Like my father, I am not a joiner. My allegiances are few, except to the causes of rationality, enlightenment, and truth. I have lived all over the world. Those experiences have given me rare insight into the workings of our planet. I cannot be swayed by the knee-jerk polemics of myopic people who see less than I do. I am not into alternative lifestyles. Green tea, yoga, and veganism are not going to fix my life. I am. I do not need help. I eat healthily, make ethical consumer choices, and try to keep my carbon footprint small. Globetrotting is incompatible with finicky dietary needs. Nothing offends a host like turning your nose up at their fare. Otherwise, I make my own decisions and do not allow those who I do not love to interfere.

I do not believe the planet needs me. But I need the planet, like a junky needs smack. As someone who has dropped out of three universities, lived on four continents, and had five careers, I do not fit any social profile. I once believed there would be an end to this nomadic life, that I would one day repatriate to my home and native land and be sedentarily content. Usually I am quick to adapt to a new surrounding and can fit in anywhere. So why not Canada? 
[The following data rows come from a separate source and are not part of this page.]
(* ===== verification/Value.v ===== *)
(** * Value conversions ([include/bson/value_ref.h], [include/bson/iterator.h])

    The coercions of a value to a boolean or a number, and the typed access of
    an element.  A [double] is its 64 bits. *)
From Stdlib Require Import ZArith Lia.
From Stdlib Require Import Strings.Byte.
From stdpp Require Import base numbers list sets.
From S2P Require Import Prelude.
From S2P Require Import Mem.
From S2P Require Import Types.
Open Scope Z_scope.

(** ** The [double] format *)

Definition d_sign (bits : Z) : bool := Z.testbit bits 63.
Definition d_exp (bits : Z) : Z := Z.land (Z.shiftr bits 52) 2047.
Definition d_frac (bits : Z) : Z := Z.land bits (2 ^ 52 - 1).

(** [fpclassify(d) != FP_ZERO]. *)
Definition d_nonzero (bits : Z) : bool := negb ((d_exp bits =? 0) && (d_frac bits =? 0)).

Definition signed (neg : bool) (z : Z) : Z := if neg then - z else z.

(** The conversion [(int64_t)d]: the truncated value, undefined when it does not
    fit. *)
Definition double_to_int64 (bits : Z) : outcome Z :=
  if d_exp bits =? 2047 then Undef
  else if d_exp bits =? 0 then Done 0
  else
    let m := 2 ^ 52 + d_frac bits in
    let e := d_exp bits - 1075 in
    let t := signed (d_sign bits) (if 0 <=? e then Z.shiftl m e else Z.shiftr m (- e)) in
    if decide (is_i64 t) then Done t else Undef.

Definition pack (neg : bool) (exp frac : Z) : Z :=
  (if neg then 2 ^ 63 else 0) + exp * 2 ^ 52 + frac.

(** A positive integer rounded to 53 significant bits, to nearest, ties to
    even. *)
Definition round53 (z : Z) : Z :=
  let k := Z.log2 z - 52 in
  if k <=? 0 then z
  else
    let q := Z.shiftr z k in
    let r := z - Z.shiftl q k in
    let half := 2 ^ (k - 1) in
    let up := (half <? r) || ((half =? r) && Z.odd q) in
    Z.shiftl (if up then q + 1 else q) k.

(** The conversion [(double)z] of a 64-bit integer. *)
Definition int64_to_double (z : Z) : Z :=
  if z =? 0 then 0
  else
    let v := round53 (Z.abs z) in
    let e := Z.log2 v in
    let m := if e <=? 52 then Z.shiftl v (52 - e) else Z.shiftr v (e - 52) in
    pack (z <? 0) (e + 1023) (m - 2 ^ 52).

(** ** Coercions *)

(** [okay] is the value stored through the pointer. *)
Definition bson_value_as_bool (val : bson_value_ref) : outcome bool :=
  match val with
  | v_eod => Done false
  | v_double d => Done (d_nonzero d)
  | v_utf8 s => Done (negb (zlen s =? 0))
  | v_document (Some d) | v_array (Some d) =>
      let* n := _bson_read_u32le (mk_block 16 d) 16 in Done (5 <? n)
  | v_document None | v_array None => Undef
  | v_binary _ data => Done (negb (zlen data =? 0))
  | v_undefined => Done false
  | v_oid _ => Done true
  | v_bool b => Done b
  | v_datetime _ => Done true
  | v_null => Done false
  | v_regex _ _ | v_dbpointer _ _ | v_code _ | v_symbol _ | v_codewscope => Done true
  | v_int32 z => Done (negb (z =? 0))
  | v_timestamp _ _ => Done true
  | v_int64 z => Done (negb (z =? 0))
  | v_decimal128 _ => Done true
  | v_maxkey | v_minkey => Done false
  | v_unknown _ => Done false
  end.

Definition bson_value_as_double (val : bson_value_ref) : bool * Z :=
  match val with
  | v_double d => (true, d)
  | v_bool b => (true, int64_to_double (if b then 1 else 0))
  | v_int32 z => (true, int64_to_double z)
  | v_int64 z => (true, int64_to_double z)
  | _ => (false, 0)
  end.

Definition bson_value_as_int64 (val : bson_value_ref) : outcome (bool * Z) :=
  match val with
  | v_double d => let* z := double_to_int64 d in Done (true, z)
  | v_bool b => Done (true, if b then 1 else 0)
  | v_int32 z => Done (true, z)
  | v_int64 z => Done (true, z)
  | _ => Done (false, 0)
  end.

Definition bson_value_as_int32 (val : bson_value_ref) : outcome (bool * Z) :=
  let* (okay, z) := bson_value_as_int64 val in Done (okay, s32 z).

(** [operator==] with an integer. *)
Definition value_eq_int (val : bson_value_ref) (i : Z) : outcome bool :=
  let* (is_int, z) := bson_value_as_int64 val in Done ((z =? i) && is_int).

(** [operator==] with a string. *)
Definition value_eq_str (val : bson_value_ref) (s : list byte) : bool :=
  match val with v_utf8 t => bool_decide (t = s) | _ => false end.

(** The bytes of the view, [None] for the null view. *)
Definition get_document_or_array (val : bson_value_ref) : option (list byte) :=
  match val with
  | v_document d => d
  | v_array d => d
  | _ => None
  end.

(** ** Exact conversions *)

Lemma d_fields neg e f :
  0 <= e < 2048 -> 0 <= f < 2 ^ 52 ->
  d_sign (pack neg e f) = neg /\ d_exp (pack neg e f) = e /\ d_frac (pack neg e f) = f.
Proof.
  intros He Hf. set (s := if neg then 1 else 0).
  assert (pack neg e f = f + (e + s * 2048) * 2 ^ 52) as -> by (unfold pack; subst s; destruct neg; cbv iota; lia).
  unfold d_sign, d_exp, d_frac. rewrite Z.testbit_odd, !Z.shiftr_div_pow2 by lia.
  change 2047 with (Z.ones 11). change (2 ^ 52 - 1) with (Z.ones 52). rewrite !Z.land_ones by lia.
  rewrite (Z.mod_add f), (Z.mod_small f), (Z.div_add f), (Z.div_small f) by lia.
  rewrite Z.add_0_l. change 2048 with (2 ^ 11). rewrite (Z.mod_add e), (Z.mod_small e) by lia.
  replace (2 ^ 63) with (2 ^ 52 * 2 ^ 11) by lia. rewrite <- Z.div_div by lia.
  rewrite (Z.div_add f), (Z.div_small f) by lia. rewrite Z.add_0_l.
  rewrite (Z.div_add e), (Z.div_small e) by lia. subst s. by destruct neg.
Qed.

Lemma log2_bounds v : 0 < v < 2 ^ 53 -> 0 <= Z.log2 v <= 52 /\ 2 ^ Z.log2 v <= v < 2 ^ (Z.log2 v + 1).
Proof.
  intros Hv. pose proof (Z.log2_spec v ltac:(lia)) as Hl. rewrite <- Z.add_1_r in Hl.
  pose proof (Z.log2_nonneg v). split; [|done]. split; [done|].
  assert (Z.log2 v < 53); [|lia]. apply Z.log2_lt_pow2; lia.
Qed.

(** The mantissa of an integer below [2^53]. *)
Lemma mantissa v : 0 < v < 2 ^ 53 ->
  2 ^ 52 <= v * 2 ^ (52 - Z.log2 v) < 2 ^ 53.
Proof.
  intros Hv. destruct (log2_bounds v Hv) as [He [Hl Hh]]. set (e := Z.log2 v) in *.
  replace (2 ^ 52) with (2 ^ e * 2 ^ (52 - e)) by (rewrite <- Z.pow_add_r by lia; f_equal; lia).
  replace (2 ^ 53) with (2 ^ (e + 1) * 2 ^ (52 - e)) by (rewrite <- Z.pow_add_r by lia; f_equal; lia).
  assert (0 < 2 ^ (52 - e)) by (apply Z.pow_pos_nonneg; lia). nia.
Qed.

Lemma signed_abs z : signed (z <? 0) (Z.abs z) = z.
Proof. unfold signed. destruct (Z.ltb_spec z 0); lia. Qed.

Lemma double_roundtrip z : - 2 ^ 53 < z < 2 ^ 53 -> double_to_int64 (int64_to_double z) = Done z.
Proof.
  intros Hz. unfold int64_to_double. destruct (Z.eqb_spec z 0) as [->|Hnz]; [done|].
  set (v := Z.abs z). assert (0 < v < 2 ^ 53) as Hv by (subst v; lia).
  destruct (log2_bounds v Hv) as [He _]. pose proof (mantissa v Hv) as Hm.
  assert (round53 v = v) as -> by (unfold round53; destruct (Z.leb_spec (Z.log2 v - 52) 0); [done | lia]).
  set (e := Z.log2 v) in *. destruct (Z.leb_spec e 52); [|lia].
  rewrite Z.shiftl_mul_pow2 by lia. set (m := v * 2 ^ (52 - e)) in *.
  destruct (d_fields (z <? 0) (e + 1023) (m - 2 ^ 52)) as (Fs & Fe & Ff); [lia..|].
  unfold double_to_int64. rewrite Fs, Fe, Ff.
  destruct (Z.eqb_spec (e + 1023) 2047); [lia|]. destruct (Z.eqb_spec (e + 1023) 0); [lia|].
  replace (2 ^ 52 + (m - 2 ^ 52)) with m by lia.
  assert ((if 0 <=? e + 1023 - 1075 then Z.shiftl m (e + 1023 - 1075)
           else Z.shiftr m (- (e + 1023 - 1075))) = v) as ->.
  { destruct (Z.leb_spec 0 (e + 1023 - 1075)).
    - assert (e = 52) as E by lia. subst m. rewrite E. change (2 ^ (52 - 52)) with 1.
      change (52 + 1023 - 1075) with 0. rewrite Z.shiftl_0_r. lia.
    - rewrite Z.shiftr_div_pow2 by lia. subst m. replace (- (e + 1023 - 1075)) with (52 - e) by lia.
      apply Z.div_mul. apply Z.pow_nonzero; lia. }
  subst v. rewrite signed_abs. rewrite decide_True; [done|]. unfold is_i64. lia.
Qed.

(** Integer coercions: a value other than a [double] whose integer coercion
    succeeds with a magnitude below [2^53] also coerces to a [double], which
    coerces back to the same integer and compares equal to it. *)
Theorem as_double_as_int64 val z :
  bson_value_as_int64 val = Done (true, z) -> - 2 ^ 53 < z < 2 ^ 53 ->
  match val with v_double _ => False | _ => True end ->
  exists bits, bson_value_as_double val = (true, bits) /\
    bson_value_as_int64 (v_double bits) = Done (true, z) /\
    value_eq_int (v_double bits) z = Done true.
Proof.
  intros H Hz Hd. exists (int64_to_double z). unfold value_eq_int, bson_value_as_int64 at 1 2.
  rewrite double_roundtrip by done. ostep. rewrite Z.eqb_refl.
  destruct val; try (exfalso; exact Hd); cbn [bson_value_as_int64] in H; try discriminate H;
    injection H as <-; (split; [reflexivity | split; reflexivity]).
Qed.

Lemma as_double_as_int64_witness :
  bson_value_as_double (v_int32 (-5)) = (true, 13840687554816376832) /\
  value_eq_int (v_double 13840687554816376832) (-5) = Done true.
Proof.
  destruct (as_double_as_int64 (v_int32 (-5)) (-5)) as (bits & E & _ & V).
  - reflexivity.
  - vm_compute. split; reflexivity.
  - exact Logic.I.
  - vm_compute in E. injection E as <-. split; [vm_compute; reflexivity | exact V].
Defined.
It may sound ungracious of me to bellyache about an upbringing as rich, diverse and exotic as mine. It shaped my worldview, made me a world citizen. Sure, I bounced from school to school but I still got an exceptional education. And if I could go back in time, I would not change a bit of it. OK, maybe a bit. Knowing what I know today, I might try to harbour less grief, not rebel when it serves no purpose, and stay in touch with my passport country, maintain better ties with my kin. Being a global nomad, a Cross Culture Kid, a hidden immigrant is a double-edged sword. Nothing good comes without a price. Mine is homelessness. 

This book is about my struggles with repatriation, with making a home in my homeland. It is a memoir about the uneasy transition I have faced, again and again, in returning to my passport country, and the reasons why global nomads find it so damn hard to repatriate. In transitioning to repat, after a lifetime as expat, I confront some of my poor choices, understand the reasons for them, and try to discover who I really am. My hope is that, as I begin to take some agency in my life, I will get over myself, regain my integrity and become a better man.